# DTM proposed 2011 regs change: 5 liter V8s?



## chernaudi (Oct 6, 2006)

I got this rumor from a discussion on Ten-Tenths.com's forum about Super GT racing. There were rumors about a hook up between DTM and Super GT over regulations for 2011. However, engines seem to be a sticking point, with Super GT standardizing on 3.4 liter V8s similar to Formula Nippon and ALMS LMP2 cars currently use, while current DTM cars use 4 liter V8s.
But the rumor is that DTM is considering a move to 5 liter V8s, as the larger engines make more torque and have better driveablitiy and fuel economy due to reduced revs, or that's my theory on such a move.
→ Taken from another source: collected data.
(** C6. Path normalisation is a literal split on "/": a segment array
    passes through unchanged; a string is cut at every "/" and nowhere
    else, so no piece holds a "/", joining the pieces with "/" gives the
    string back, and there is one piece more than there are "/" (empty
    pieces are kept); "a//b" gives ["a"; ""; "b"] and "/a" gives [""; "a"]. *)
Theorem pathAsSegments_literal_split :
  (forall segments, pathAsSegments (PSegments segments) = segments)
  /\ (forall s, pathAsSegments (PString s) = split "/" s)
  /\ (forall s, join "/" (pathAsSegments (PString s)) = s)
  /\ (forall s, forallb (no_char "/") (pathAsSegments (PString s)) = true)
  /\ (forall s, length (pathAsSegments (PString s)) = S (count_char "/" s))
  /\ pathAsSegments (PString "a//b") = ["a"; ""; "b"]
  /\ pathAsSegments (PString "/a") = [""; "a"]
  /\ pathAsSegments (PString "") = [""].
Proof.
  repeat split; try reflexivity.
  - intros s. apply split_join.
  - intros s. apply split_no_sep.
  - intros s. apply split_length.
Qed.

(** ** The content object *)

Section Properties.

Context {TFileContent TData : Type}.
Local Abbreviation File := (@File TFileContent TData).
Local Abbreviation Entry := (@Entry TFileContent TData).
Local Abbreviation Directory := (@Directory TFileContent TData).
Local Abbreviation DirectoryContent := (@DirectoryContent TFileContent TData).
Local Abbreviation Content := (@Content TFileContent).
Local Abbreviation MiniFS := (@MiniFS TFileContent TData).
Local Abbreviation Call := (@Call TFileContent).

Implicit Types (c : DirectoryContent) (k segment : string) (e : Entry)
  (dir parent : Directory) (this : MiniFS) (path : Path).

Lemma with_content_same dir : with_content dir (dcontent dir) = dir.
Proof. now destruct dir. Qed.

Lemma dcontent_with_content dir c : dcontent (with_content dir c) = c.
Proof. reflexivity. Qed.

Lemma with_files_same this : with_files this (files this) = this.
Proof. now destruct this. Qed.

Lemma set_own c k e : own c k = Some e -> set c k e = c.
Proof.
  induction c as [|[k' e'] c' IH]; simpl; [discriminate|].
  destruct (String.eqb k' k); intros H.
  - now injection H as ->.
  - now rewrite IH.
Qed.

Lemma own_set c k e : own (set c k e) k = Some e.
Proof.
  induction c as [|[k' e'] c' IH]; simpl.
  - now rewrite String.eqb_refl.
  - destruct (String.eqb k' k) eqn:E; simpl; now rewrite E.
Qed.

Lemma own_delete c k : own (delete c k) k = None.
Proof.
  induction c as [|[k' e'] c' IH]; simpl; [reflexivity|].
  destruct (String.eqb k' k) eqn:E; simpl; [exact IH|].
  now rewrite E.
Qed.

Lemma own_delete_other c k k' : k' <> k -> own (delete c k) k' = own c k'.
Proof.
  intros Hne.
  induction c as [|[k0 e0] c' IH]; simpl; [reflexivity|].
  destruct (String.eqb k0 k) eqn:E; simpl.
  - apply String.eqb_eq in E; subst k0.
    destruct (String.eqb k k') eqn:E'; [|exact IH].
    apply String.eqb_eq in E'. congruence.
  - now rewrite IH.
Qed.

Lemma own_has_property c k e : own c k = Some e -> has_property c k = true.
Proof. unfold has_property. now intros ->. Qed.

Lemma own_get c k e : own c k = Some e -> get c k = VEntry e.
Proof. unfold get. now intros ->. Qed.

Lemma get_undefined c k : get c k = VUndefined -> has_property c k = false.
Proof.
  unfold get, has_property. destruct (own c k); [discriminate|].
  now destruct (inherited k).
Qed.

Lemma get_entry c k e : get c k = VEntry e -> own c k = Some e.
Proof.
  unfold get. destruct (own c k); [congruence|].
  now destruct (inherited k).
Qed.

Lemma isLast_app (l : list string) k : isLast (l ++ [k]) = false.
Proof. now destruct l. Qed.


(** ** [remove] *)

Lemma remove_loop_directory (pe : bool) (parent_path : list string) segment :
  forall dir parent (x : Directory),
    resolve parent_path dir = Some parent ->
    own (dcontent parent) segment = Some (EDirectory x) ->
    exists dir',
      remove_loop pe (parent_path ++ [segment]) dir = (Return true, dir')
      /\ resolve parent_path dir'
         = Some (with_content parent (delete (dcontent parent) segment)).
Proof.
  induction parent_path as [|s rest IH]; intros dir parent x Hres Hown; simpl in *.
  - injection Hres as <-.
    rewrite (own_has_property _ _ _ Hown), (own_get _ _ _ Hown). simpl.
    eexists; split; reflexivity.
  - destruct (own (dcontent dir) s) as [[f|d]|] eqn:Es; try discriminate.
    rewrite (own_has_property _ _ _ Es), (own_get _ _ _ Es), isLast_app. simpl.
    destruct (IH d parent x Hres Hown) as (d' & Hrun & Hres').
    rewrite Hrun. eexists; split; [reflexivity|].
    simpl. now rewrite own_set.
Qed.

Lemma remove_loop_file (pe : bool) (parent_path : list string) segment :
  forall dir parent (f : File),
    resolve parent_path dir = Some parent ->
    own (dcontent parent) segment = Some (EFile f) ->
    remove_loop pe (parent_path ++ [segment]) dir
    = (fail pe MiniFS_removeDirectory is_a_file segment false, dir).
Proof.
  induction parent_path as [|s rest IH]; intros dir parent f Hres Hown; simpl in *.
  - injection Hres as <-.
    now rewrite (own_has_property _ _ _ Hown), (own_get _ _ _ Hown).
  - destruct (own (dcontent dir) s) as [[f'|d]|] eqn:Es; try discriminate.
    rewrite (own_has_property _ _ _ Es), (own_get _ _ _ Es), isLast_app. simpl.
    rewrite (IH d parent f Hres Hown).
    now rewrite (set_own _ _ _ Es), with_content_same.
Qed.

(** C1 (as the code has it). Let the segments before the last resolve
    through directories to [parent], and let the last segment name an entry
    of [parent]. If that entry is a Directory, [remove] returns [true] and
    the parent's content has lost exactly that property: the last segment no
    longer names an own entry and every other name keeps its entry. If it is
    a File, [remove] fails -- [false], or the error "is a file" when errors
    are preferred -- and the store is as it was. *)
Theorem remove_detaches_directory_refuses_file
    this path (parent_path : list string) segment parent e :
  pathAsSegments path = parent_path ++ [segment] ->
  resolve parent_path (files this) = Some parent ->
  own (dcontent parent) segment = Some e ->
  match e with
  | EDirectory _ =>
      fst (remove path this) = Return true
      /\ preferErrors (snd (remove path this)) = preferErrors this
      /\ resolve parent_path (files (snd (remove path this)))
         = Some (with_content parent (delete (dcontent parent) segment))
      /\ own (delete (dcontent parent) segment) segment = None
      /\ (forall k, k <> segment ->
            own (delete (dcontent parent) segment) k = own (dcontent parent) k)
  | EFile _ =>
      remove path this
      = (if preferErrors this
         then Throw (mkError MiniFS_removeDirectory is_a_file segment)
         else Return false,
         this)
  end.
Proof.
  intros Hpath Hres Hown. unfold remove. rewrite Hpath.
  destruct e as [f|x].
  - rewrite (remove_loop_file _ _ _ _ _ _ Hres Hown).
    unfold fail. now rewrite with_files_same.
  - destruct (remove_loop_directory (preferErrors this) _ _ _ _ _ Hres Hown)
      as (dir' & Hrun & Hres').
    rewrite Hrun. simpl. repeat split.
    + exact Hres'.
    + apply own_delete.
    + intros k Hk. now apply own_delete_other.
Qed.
It also may encourage the use of stock block engines. Mercedes-Benz may benefit, since they have a good 5.0 V8 or engines to make one out of by increasing the bore or reducing the stroke.
But Audi doesn't have such an engine, as such an engine should be an oversquare V8 for high RPM operation(current 4.0 DTM V8s are rev limited to about 7500-8000 RPM, and V8 Supercar 5.0 V8s are rev limited to 7400 RPM) Audi does have a V8-the 4.2. But it's a fairly undersquare engine.
As I mentioned, this is just a rumor right now-it's not a solid deal that DTM will ditch the 4.0 engine formula, or that stock block engines have to be used if they go the 5.0 route. It also doesn't come out and say that V8s will be standard(though that's assumed to equalize competition), and that Audi didn't entirly build their DTM engines-the original was based off of the old BMW M3 V8 that Sudomo in France turned into a stock block LMP2 engine(4.0 is the limit for stock block LMP2 engines), and I don't know about the current Audi V8 DTM engine(though there are rumors that it's linked to the Mugen 4.0/4.5 LMP1 engine, though I have to say that it looks like it also may be a 4.0 NA version of the Audi R8's 3.6 TFSI V8).
So where does Audi's current DTM V8 derive itself from, is it related to any known engine, and where would Audi get a 5.0 V8 for DTM if they make that switch-bore and stoke the current engine, or use a modified V8 under licence(al la, Ford 5.0 Cammer)?


----------